> EXERCISE OBJECTIVE:
Every line in the records below between the one holding "by replace (j" and the one holding "- [ArithF64]: IEEE-754", inclusive, is to be set down exactly; all other lines are to be left out.
-- INFORMATION SHOWN follows --
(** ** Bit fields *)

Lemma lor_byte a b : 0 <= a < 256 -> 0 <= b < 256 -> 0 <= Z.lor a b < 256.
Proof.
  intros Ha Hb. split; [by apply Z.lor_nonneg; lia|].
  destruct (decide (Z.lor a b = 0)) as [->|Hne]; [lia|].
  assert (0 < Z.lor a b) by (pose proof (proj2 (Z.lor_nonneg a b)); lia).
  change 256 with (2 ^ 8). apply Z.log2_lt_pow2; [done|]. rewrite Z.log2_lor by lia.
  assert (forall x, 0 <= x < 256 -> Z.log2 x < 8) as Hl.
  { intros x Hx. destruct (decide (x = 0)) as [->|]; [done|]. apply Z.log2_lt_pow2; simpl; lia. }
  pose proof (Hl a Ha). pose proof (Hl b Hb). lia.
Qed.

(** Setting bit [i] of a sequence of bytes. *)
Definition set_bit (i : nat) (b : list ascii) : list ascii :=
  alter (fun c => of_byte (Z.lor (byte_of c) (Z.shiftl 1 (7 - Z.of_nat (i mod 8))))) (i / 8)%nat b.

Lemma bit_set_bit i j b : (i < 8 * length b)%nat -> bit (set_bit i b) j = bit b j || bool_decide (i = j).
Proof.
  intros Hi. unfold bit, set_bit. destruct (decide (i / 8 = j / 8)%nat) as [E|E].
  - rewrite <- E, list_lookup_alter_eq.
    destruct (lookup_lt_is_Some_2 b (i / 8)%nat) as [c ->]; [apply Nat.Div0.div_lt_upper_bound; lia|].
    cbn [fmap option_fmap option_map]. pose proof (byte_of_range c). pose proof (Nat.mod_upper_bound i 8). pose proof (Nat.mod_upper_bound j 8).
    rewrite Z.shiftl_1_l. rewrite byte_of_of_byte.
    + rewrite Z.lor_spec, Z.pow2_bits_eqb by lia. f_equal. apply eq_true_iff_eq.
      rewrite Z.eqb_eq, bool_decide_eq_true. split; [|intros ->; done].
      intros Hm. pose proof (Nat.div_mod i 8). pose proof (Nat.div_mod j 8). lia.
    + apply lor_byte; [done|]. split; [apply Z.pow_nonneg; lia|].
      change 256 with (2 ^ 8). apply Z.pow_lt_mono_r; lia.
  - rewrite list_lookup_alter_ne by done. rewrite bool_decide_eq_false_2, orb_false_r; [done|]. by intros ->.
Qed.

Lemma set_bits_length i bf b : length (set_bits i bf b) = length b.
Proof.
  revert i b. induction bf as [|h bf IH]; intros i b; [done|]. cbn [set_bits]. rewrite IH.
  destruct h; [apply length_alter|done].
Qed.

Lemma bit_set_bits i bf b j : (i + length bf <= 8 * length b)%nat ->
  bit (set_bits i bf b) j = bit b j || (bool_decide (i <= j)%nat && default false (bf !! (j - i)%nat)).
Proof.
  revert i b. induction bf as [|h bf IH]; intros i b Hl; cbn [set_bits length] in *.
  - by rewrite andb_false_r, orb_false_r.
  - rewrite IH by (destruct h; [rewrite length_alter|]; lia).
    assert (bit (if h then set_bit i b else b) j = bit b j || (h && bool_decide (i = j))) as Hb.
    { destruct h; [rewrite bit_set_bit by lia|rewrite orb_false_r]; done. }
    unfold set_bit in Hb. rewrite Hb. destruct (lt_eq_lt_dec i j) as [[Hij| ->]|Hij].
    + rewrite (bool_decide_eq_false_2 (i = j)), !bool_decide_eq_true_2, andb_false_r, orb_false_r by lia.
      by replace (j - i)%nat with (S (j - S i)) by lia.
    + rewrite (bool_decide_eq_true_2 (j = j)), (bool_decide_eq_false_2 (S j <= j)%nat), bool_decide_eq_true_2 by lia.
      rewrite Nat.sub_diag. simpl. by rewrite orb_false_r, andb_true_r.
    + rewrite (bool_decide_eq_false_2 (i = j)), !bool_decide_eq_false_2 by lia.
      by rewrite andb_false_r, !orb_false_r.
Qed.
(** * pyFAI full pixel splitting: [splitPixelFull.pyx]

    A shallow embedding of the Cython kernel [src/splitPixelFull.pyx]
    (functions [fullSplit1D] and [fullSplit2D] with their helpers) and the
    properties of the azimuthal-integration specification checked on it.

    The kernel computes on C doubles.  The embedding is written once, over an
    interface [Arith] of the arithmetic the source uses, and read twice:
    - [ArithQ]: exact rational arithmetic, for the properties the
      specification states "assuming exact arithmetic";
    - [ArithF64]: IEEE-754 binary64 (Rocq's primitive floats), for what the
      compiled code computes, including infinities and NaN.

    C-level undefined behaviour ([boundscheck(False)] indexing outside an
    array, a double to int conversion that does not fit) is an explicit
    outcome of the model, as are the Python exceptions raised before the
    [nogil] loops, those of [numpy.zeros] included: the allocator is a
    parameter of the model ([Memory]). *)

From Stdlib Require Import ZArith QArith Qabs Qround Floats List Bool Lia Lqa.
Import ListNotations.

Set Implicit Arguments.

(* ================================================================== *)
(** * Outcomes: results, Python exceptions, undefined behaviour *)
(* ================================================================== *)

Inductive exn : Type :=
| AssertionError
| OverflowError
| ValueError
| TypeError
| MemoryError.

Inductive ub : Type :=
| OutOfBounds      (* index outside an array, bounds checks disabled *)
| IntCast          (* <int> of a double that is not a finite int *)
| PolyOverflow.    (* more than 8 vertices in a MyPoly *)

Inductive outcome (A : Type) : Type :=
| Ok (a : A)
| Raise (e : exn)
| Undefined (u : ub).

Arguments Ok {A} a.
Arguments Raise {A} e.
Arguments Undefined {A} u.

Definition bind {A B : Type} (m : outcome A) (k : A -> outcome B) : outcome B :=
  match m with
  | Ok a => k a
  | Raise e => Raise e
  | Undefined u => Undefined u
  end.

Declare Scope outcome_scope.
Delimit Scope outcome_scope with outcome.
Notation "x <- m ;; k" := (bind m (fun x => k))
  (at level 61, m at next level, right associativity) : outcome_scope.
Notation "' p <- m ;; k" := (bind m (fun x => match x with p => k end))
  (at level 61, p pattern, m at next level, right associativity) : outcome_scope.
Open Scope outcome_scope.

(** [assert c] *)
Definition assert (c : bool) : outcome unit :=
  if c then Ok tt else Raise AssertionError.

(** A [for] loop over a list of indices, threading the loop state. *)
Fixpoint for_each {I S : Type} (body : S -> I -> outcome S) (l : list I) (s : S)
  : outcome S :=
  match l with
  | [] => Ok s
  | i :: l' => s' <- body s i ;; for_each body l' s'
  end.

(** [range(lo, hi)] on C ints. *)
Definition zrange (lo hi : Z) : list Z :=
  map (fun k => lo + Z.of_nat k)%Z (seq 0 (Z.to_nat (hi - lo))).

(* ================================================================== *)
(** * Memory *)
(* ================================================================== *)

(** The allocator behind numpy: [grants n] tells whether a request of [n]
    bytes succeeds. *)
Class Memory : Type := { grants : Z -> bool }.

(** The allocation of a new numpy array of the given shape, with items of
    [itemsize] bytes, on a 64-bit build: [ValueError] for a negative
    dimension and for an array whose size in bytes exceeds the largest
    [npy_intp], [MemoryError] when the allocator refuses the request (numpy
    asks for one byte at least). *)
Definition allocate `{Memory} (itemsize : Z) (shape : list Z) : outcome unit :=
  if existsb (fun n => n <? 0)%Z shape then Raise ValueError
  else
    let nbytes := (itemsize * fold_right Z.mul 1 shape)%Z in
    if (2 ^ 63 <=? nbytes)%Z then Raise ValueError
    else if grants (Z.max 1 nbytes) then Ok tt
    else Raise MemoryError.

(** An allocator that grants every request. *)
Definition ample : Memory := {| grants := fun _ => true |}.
-- INFORMATION SHOWN concluded --
> FINAL ANSWER:
      by replace (j - i)%nat with (S (j - S i)) by lia.
    + rewrite (bool_decide_eq_true_2 (j = j)), (bool_decide_eq_false_2 (S j <= j)%nat), bool_decide_eq_true_2 by lia.
      rewrite Nat.sub_diag. simpl. by rewrite orb_false_r, andb_true_r.
    + rewrite (bool_decide_eq_false_2 (i = j)), !bool_decide_eq_false_2 by lia.
      by rewrite andb_false_r, !orb_false_r.
Qed.
(** * pyFAI full pixel splitting: [splitPixelFull.pyx]

    A shallow embedding of the Cython kernel [src/splitPixelFull.pyx]
    (functions [fullSplit1D] and [fullSplit2D] with their helpers) and the
    properties of the azimuthal-integration specification checked on it.

    The kernel computes on C doubles.  The embedding is written once, over an
    interface [Arith] of the arithmetic the source uses, and read twice:
    - [ArithQ]: exact rational arithmetic, for the properties the
      specification states "assuming exact arithmetic";
    - [ArithF64]: IEEE-754 binary64 (Rocq's primitive floats), for what the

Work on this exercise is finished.